- _EXERCISE GOAL_
Extract every line from the records below that contains the word "exists".

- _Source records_
↓

Lemma field_column_declared (fp : ptr) :
  declared_field h fp ->
  exists col, column_of h fp col /\
    forall log, field_column h fp log = (log, Continue col).
Proof.
  intros (f & fs & ty & Hf & Hfs & Hty).
  destruct (columnSQL_total (Field_Name f) ty) as [col Hcol].
  exists col. split.
  - exists f, fs, ty. auto.
  - intros log. unfold field_column, tx_bind, tx_lift.
    rewrite Hf, Hfs, Hty, Hcol. reflexivity.
Qed.

(** The loop over the fields yields one definition per field, in order, and
    executes nothing. *)
Lemma columns_of_declared_fields (l : list ptr) :
  Forall (declared_field h) l ->
  exists columns, Forall2 (column_of h) l columns /\
    forall log, tx_map (field_column h) l log = (log, Continue columns).
Proof.
  induction 1 as [|fp l Hfp _ IH].
  - exists []. split; [constructor | reflexivity].
  - destruct (field_column_declared fp Hfp) as (col & Hcol & Hrun).
    destruct IH as (columns & Hcols & Hruns).
    exists (col :: columns). split; [constructor; assumption|].
    intros log. cbn [tx_map]. unfold tx_bind. rewrite Hrun, Hruns. reflexivity.
Qed.

(** C5: a collection without a baseline, whose schema and fields are
    declared, makes SaveCollection execute exactly one statement, a CREATE
    TABLE listing one column definition per field in the declared order; the
    method returns what the database answered. *)
Theorem SaveCollection_new_collection (collection : Collection) (s : CollectionSchema) :
  Collection_original collection = None ->
  deref (cschemas h) (Collection_Schema collection) = Done s ->
  Forall (declared_field h) (Fields s) ->
  exists columns,
    Forall2 (column_of h) (Fields s) columns /\
    length columns = length (Fields s) /\
    SaveCollection Exec h collection
    = (["CREATE TABLE " +:+ Collection_Name collection +:+ " ("
         +:+ Join columns ", " +:+ ")"],
       Done (Exec [] ("CREATE TABLE " +:+ Collection_Name collection +:+ " ("
                       +:+ Join columns ", " +:+ ")"))).
Proof.
  intros Ho Hs Hfs.
  destruct (columns_of_declared_fields (Fields s) Hfs) as (columns & Hcols & Hrun).
  exists columns. split; [assumption|]. split.
  - symmetry. exact (Forall2_length _ _ _ Hcols).
  - unfold SaveCollection. rewrite Ho.
    unfold create_table, tx_bind, tx_lift. rewrite Hs, Hrun. reflexivity.
Qed.

End NewCollection.

Lemma SaveCollection_new_collection_witness :
  let h := heap_after users_decl empty_heap in
  let users := collection_at h (Some 0%nat) in
  let s := {| Fields := [Some 0; Some 1]%nat; ViewFilter := None; AllowCreate := None;
              AllowUpdate := None; AllowDelete := None |} in
  Collection_original users = None /\
  deref (cschemas h) (Collection_Schema users) = Done s /\
  Forall (declared_field h) (Fields s) /\
  exists columns,
    Forall2 (column_of h) (Fields s) columns /\
    length columns = length (Fields s) /\
    SaveCollection Exec_ok h users
    = (["CREATE TABLE " +:+ Collection_Name users +:+ " ("
         +:+ Join columns ", " +:+ ")"],
       Done (Exec_ok [] ("CREATE TABLE " +:+ Collection_Name users +:+ " ("
                          +:+ Join columns ", " +:+ ")"))).
Proof.
  intros h users s.
  assert (Hfields : Forall (declared_field h) (Fields s)).
  { repeat constructor.
    - exists {| Field_original := None; Field_Name := "id"; Field_Schema := Some 0%nat |},
             {| FieldSchema_Type := Some id_primary |}, id_primary. repeat split.
    - exists {| Field_original := None; Field_Name := "email"; Field_Schema := Some 1%nat |},
             {| FieldSchema_Type := Some text_plain |}, text_plain. repeat split. }
  split; [reflexivity|]. split; [reflexivity|]. split; [exact Hfields|].
  apply (SaveCollection_new_collection Exec_ok h users s);
    [reflexivity | reflexivity | exact Hfields].
Defined.
(** [os.path.join(a, b)] (posixpath): an absolute [b] replaces [a]; an
    empty [a] or one ending in a separator is extended directly. *)
Definition join (a b : string) : string :=
  if starts_with_sep b then b
  else if String.eqb a "" then b
  else if ends_with_sep a then a ++ b
  else a ++ String sep b.

(** [os.path.basename(p)] = [p[p.rfind('/') + 1:]]. *)
Fixpoint basename_aux (s acc : string) : string :=
  match s with
  | EmptyString => acc
  | String c s' =>
      if Ascii.eqb c sep then basename_aux s' EmptyString
      else basename_aux s' (acc ++ String c EmptyString)
  end.

Definition basename (p : string) : string := basename_aux p EmptyString.

(** [str(n)] for a natural number. *)
Definition nat_to_string (n : nat) : string :=
  NilEmpty.string_of_uint (Nat.to_uint n).

(* ------------------------------------------------------------------ *)
(** ** [sanitize_filename] *)

Module Sanitize.

(** Python's [\s] / [str.isspace] on ASCII: 0x09-0x0D, 0x1C-0x1F, 0x20. *)
Definition is_space (c : ascii) : bool :=
  let n := nat_of_ascii c in
  ((9 <=? n) && (n <=? 13)) || ((28 <=? n) && (n <=? 32)).

(** Python's [\w] on ASCII: letters, digits and underscore. *)
Definition is_word (c : ascii) : bool :=
  let n := nat_of_ascii c in
  ((48 <=? n) && (n <=? 57)) || ((65 <=? n) && (n <=? 90))
  || ((97 <=? n) && (n <=? 122)) || (n =? 95).

(** Characters kept by [re.sub(r'[^\w\s.-]', '', name)]. *)
Definition kept (c : ascii) : bool :=
  is_word c || is_space c || Ascii.eqb c "." || Ascii.eqb c "-".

↑

- _OUTPUT_
  exists col, column_of h fp col /\
  exists col. split.
  - exists f, fs, ty. auto.
  exists columns, Forall2 (column_of h) l columns /\
  - exists []. split; [constructor | reflexivity].
    exists (col :: columns). split; [constructor; assumption|].
  exists columns,
  exists columns. split; [assumption|]. split.
  exists columns,
    - exists {| Field_original := None; Field_Name := "id"; Field_Schema := Some 0%nat |},
    - exists {| Field_original := None; Field_Name := "email"; Field_Schema := Some 1%nat |},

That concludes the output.